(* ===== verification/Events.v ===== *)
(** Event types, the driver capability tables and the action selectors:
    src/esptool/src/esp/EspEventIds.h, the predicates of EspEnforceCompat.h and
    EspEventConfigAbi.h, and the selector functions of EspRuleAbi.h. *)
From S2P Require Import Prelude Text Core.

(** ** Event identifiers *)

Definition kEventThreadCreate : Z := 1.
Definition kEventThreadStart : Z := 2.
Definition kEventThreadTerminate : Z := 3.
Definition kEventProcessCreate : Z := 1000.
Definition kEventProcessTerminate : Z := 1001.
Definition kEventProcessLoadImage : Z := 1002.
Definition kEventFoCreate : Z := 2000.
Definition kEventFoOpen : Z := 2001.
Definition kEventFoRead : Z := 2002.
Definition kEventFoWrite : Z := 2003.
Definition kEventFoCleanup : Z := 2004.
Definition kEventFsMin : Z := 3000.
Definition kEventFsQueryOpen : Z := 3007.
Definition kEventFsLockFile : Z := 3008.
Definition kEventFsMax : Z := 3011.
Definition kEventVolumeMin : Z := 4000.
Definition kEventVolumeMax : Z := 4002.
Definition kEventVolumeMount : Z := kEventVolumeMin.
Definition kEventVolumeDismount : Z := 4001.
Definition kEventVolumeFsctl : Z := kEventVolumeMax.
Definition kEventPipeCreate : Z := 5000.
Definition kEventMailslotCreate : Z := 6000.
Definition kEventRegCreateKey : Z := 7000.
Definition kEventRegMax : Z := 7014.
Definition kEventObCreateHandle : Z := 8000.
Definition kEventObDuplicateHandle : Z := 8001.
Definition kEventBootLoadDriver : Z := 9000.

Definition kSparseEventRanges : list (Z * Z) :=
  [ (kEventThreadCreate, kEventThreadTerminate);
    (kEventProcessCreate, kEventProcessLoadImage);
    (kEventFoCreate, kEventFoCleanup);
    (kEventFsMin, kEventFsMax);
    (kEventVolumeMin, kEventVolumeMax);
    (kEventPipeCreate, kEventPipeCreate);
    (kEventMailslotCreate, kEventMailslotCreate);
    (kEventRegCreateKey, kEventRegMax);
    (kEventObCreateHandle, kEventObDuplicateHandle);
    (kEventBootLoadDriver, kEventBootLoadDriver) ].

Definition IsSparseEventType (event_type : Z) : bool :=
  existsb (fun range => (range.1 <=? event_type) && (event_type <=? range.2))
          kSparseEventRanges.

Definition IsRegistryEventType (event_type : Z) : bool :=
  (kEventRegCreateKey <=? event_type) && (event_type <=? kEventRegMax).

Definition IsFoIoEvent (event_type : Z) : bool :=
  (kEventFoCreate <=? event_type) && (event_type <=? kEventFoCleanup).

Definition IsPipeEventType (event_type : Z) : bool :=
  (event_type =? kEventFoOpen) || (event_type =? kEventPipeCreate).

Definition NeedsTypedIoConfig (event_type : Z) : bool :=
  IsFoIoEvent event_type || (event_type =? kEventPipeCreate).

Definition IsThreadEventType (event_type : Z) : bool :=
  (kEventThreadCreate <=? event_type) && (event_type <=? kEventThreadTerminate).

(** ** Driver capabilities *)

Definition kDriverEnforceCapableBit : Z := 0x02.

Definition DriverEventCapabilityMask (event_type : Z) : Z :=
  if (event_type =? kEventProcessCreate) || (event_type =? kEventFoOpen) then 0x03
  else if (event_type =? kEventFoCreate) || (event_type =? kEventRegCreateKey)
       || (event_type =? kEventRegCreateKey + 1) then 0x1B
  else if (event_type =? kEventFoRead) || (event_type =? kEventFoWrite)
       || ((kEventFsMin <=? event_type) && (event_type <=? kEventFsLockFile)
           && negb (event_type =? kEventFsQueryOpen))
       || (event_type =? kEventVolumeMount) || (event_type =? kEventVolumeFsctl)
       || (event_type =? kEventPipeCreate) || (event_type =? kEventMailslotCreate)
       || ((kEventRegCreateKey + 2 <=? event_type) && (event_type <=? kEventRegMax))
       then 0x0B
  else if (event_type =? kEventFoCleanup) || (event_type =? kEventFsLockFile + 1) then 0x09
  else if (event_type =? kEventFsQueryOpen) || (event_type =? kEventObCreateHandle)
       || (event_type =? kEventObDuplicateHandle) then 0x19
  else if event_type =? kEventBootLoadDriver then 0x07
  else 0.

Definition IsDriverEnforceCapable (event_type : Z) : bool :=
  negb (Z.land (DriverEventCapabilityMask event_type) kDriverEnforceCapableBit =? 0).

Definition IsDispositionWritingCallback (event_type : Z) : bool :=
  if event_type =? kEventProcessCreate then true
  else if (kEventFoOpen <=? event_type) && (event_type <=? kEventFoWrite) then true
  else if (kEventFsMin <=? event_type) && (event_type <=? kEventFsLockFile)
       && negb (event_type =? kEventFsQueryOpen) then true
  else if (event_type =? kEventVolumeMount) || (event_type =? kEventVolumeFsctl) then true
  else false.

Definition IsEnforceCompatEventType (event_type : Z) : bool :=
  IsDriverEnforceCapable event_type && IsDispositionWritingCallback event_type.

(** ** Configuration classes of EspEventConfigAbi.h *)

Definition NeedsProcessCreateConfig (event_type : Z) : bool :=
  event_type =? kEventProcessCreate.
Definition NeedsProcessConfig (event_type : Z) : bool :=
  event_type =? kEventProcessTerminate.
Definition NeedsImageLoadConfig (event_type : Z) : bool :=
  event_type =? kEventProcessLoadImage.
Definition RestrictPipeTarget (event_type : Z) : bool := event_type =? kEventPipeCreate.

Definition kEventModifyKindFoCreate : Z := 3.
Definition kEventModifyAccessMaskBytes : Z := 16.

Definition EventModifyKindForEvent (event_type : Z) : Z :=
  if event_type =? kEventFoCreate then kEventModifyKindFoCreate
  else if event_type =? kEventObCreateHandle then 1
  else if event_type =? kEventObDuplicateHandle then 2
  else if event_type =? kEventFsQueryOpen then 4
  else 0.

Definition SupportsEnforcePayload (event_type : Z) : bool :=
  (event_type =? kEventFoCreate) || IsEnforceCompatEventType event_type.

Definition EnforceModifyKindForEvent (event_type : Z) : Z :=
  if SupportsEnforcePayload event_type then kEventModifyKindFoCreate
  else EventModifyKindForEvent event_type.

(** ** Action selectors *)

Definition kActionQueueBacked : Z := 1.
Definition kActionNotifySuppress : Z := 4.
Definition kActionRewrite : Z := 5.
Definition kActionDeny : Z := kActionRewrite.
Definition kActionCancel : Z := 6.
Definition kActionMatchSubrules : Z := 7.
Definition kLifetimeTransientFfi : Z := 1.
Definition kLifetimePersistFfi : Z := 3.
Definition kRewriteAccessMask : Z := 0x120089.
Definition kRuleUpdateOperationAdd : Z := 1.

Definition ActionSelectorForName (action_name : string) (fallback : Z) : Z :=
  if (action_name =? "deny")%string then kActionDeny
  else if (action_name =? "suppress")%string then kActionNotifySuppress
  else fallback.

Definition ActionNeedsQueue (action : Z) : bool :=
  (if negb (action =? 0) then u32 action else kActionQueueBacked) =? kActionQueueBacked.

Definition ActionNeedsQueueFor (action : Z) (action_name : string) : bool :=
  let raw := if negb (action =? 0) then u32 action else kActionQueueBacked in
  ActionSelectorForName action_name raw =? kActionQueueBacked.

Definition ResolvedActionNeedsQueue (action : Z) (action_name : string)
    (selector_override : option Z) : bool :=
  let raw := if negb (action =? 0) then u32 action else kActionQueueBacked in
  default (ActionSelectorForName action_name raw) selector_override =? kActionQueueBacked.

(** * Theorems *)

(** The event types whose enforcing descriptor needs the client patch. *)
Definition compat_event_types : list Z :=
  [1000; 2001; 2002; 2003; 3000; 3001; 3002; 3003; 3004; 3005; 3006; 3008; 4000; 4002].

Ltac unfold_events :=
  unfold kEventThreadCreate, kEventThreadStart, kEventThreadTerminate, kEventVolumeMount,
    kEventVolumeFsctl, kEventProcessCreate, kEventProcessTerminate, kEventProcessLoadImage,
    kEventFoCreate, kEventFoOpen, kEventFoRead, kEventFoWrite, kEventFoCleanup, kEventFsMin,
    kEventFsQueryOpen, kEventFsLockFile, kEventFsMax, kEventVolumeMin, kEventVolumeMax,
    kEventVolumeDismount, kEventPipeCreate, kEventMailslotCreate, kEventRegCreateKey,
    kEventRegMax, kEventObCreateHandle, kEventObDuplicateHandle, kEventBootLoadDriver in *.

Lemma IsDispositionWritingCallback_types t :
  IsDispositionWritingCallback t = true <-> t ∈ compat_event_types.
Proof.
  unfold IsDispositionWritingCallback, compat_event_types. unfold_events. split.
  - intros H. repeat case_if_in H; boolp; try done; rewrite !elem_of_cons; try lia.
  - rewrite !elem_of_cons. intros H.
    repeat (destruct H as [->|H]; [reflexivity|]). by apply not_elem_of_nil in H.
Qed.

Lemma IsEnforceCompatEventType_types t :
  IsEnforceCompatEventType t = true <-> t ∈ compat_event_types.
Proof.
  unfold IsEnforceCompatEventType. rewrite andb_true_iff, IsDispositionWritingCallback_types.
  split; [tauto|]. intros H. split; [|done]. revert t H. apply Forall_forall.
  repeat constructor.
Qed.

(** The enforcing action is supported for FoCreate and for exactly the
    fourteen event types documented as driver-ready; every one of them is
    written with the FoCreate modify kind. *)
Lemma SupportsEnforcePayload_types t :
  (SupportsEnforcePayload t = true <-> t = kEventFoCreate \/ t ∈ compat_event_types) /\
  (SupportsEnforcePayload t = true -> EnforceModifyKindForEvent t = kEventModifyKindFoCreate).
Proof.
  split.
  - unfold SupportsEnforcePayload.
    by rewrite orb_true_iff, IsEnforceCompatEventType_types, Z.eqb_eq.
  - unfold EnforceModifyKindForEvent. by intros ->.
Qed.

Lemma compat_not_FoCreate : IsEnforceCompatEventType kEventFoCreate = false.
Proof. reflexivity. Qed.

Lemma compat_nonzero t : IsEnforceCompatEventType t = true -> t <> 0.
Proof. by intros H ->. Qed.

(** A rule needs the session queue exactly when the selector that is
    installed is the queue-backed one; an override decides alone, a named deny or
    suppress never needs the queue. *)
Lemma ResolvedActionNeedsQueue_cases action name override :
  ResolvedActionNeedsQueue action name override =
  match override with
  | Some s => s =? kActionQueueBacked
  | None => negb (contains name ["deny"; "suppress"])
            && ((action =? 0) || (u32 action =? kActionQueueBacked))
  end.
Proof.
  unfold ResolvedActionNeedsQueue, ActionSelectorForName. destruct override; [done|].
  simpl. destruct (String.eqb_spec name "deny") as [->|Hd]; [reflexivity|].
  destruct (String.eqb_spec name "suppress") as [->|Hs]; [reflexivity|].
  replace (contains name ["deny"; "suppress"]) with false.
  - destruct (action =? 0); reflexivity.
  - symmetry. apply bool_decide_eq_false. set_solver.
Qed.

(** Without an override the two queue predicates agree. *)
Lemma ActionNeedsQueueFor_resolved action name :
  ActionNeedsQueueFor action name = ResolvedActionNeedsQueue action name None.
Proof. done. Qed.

* * *

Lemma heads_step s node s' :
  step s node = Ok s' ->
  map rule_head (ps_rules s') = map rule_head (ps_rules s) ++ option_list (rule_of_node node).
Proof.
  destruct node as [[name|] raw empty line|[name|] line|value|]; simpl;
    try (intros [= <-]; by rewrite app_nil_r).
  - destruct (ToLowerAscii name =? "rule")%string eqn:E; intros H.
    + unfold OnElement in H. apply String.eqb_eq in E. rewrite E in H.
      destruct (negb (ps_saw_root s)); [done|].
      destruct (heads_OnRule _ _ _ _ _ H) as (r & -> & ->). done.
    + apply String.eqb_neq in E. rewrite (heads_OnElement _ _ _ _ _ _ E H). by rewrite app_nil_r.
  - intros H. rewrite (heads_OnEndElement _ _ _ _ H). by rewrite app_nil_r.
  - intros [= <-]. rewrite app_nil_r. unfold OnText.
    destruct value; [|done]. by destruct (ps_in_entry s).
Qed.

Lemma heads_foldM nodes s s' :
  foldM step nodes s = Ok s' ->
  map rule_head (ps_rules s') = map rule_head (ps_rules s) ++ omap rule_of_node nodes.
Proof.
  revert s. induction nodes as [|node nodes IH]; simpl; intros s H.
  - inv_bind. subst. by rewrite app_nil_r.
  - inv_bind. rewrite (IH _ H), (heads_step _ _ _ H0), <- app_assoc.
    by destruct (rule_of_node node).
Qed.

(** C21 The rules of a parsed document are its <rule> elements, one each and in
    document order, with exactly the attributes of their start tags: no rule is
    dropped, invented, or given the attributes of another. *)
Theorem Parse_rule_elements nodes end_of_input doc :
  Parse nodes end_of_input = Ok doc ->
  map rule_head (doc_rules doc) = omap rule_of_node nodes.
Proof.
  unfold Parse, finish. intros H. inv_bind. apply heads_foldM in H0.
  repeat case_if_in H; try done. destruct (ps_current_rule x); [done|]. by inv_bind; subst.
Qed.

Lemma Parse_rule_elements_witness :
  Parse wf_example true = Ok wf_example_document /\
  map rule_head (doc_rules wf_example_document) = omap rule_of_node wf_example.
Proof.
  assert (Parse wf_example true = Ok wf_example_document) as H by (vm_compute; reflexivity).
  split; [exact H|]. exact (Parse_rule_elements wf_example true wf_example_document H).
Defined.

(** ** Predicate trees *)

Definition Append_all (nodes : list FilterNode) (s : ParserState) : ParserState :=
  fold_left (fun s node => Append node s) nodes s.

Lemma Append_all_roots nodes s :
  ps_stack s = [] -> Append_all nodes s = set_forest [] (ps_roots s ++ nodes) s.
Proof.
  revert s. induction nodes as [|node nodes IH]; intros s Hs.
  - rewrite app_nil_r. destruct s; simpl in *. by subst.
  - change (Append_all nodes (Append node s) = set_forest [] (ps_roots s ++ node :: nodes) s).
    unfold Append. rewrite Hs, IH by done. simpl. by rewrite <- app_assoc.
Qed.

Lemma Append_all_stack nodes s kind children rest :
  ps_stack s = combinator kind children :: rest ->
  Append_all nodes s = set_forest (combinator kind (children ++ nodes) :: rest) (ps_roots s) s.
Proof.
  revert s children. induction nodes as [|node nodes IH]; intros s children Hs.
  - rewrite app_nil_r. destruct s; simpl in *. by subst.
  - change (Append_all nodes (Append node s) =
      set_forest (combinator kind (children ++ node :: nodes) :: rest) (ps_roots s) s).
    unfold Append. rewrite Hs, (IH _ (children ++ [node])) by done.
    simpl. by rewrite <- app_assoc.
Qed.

Exercise - Would you please copy exactly the part of the entries above that begins at the line containing "fourteen event types" and ends at the line containing "- unfold SupportsEnforcePayload.", both lines included?

Solution to this task -
    fourteen event types documented as driver-ready; every one of them is
    written with the FoCreate modify kind. *)
Lemma SupportsEnforcePayload_types t :
  (SupportsEnforcePayload t = true <-> t = kEventFoCreate \/ t ∈ compat_event_types) /\
  (SupportsEnforcePayload t = true -> EnforceModifyKindForEvent t = kEventModifyKindFoCreate).
Proof.
  split.
  - unfold SupportsEnforcePayload.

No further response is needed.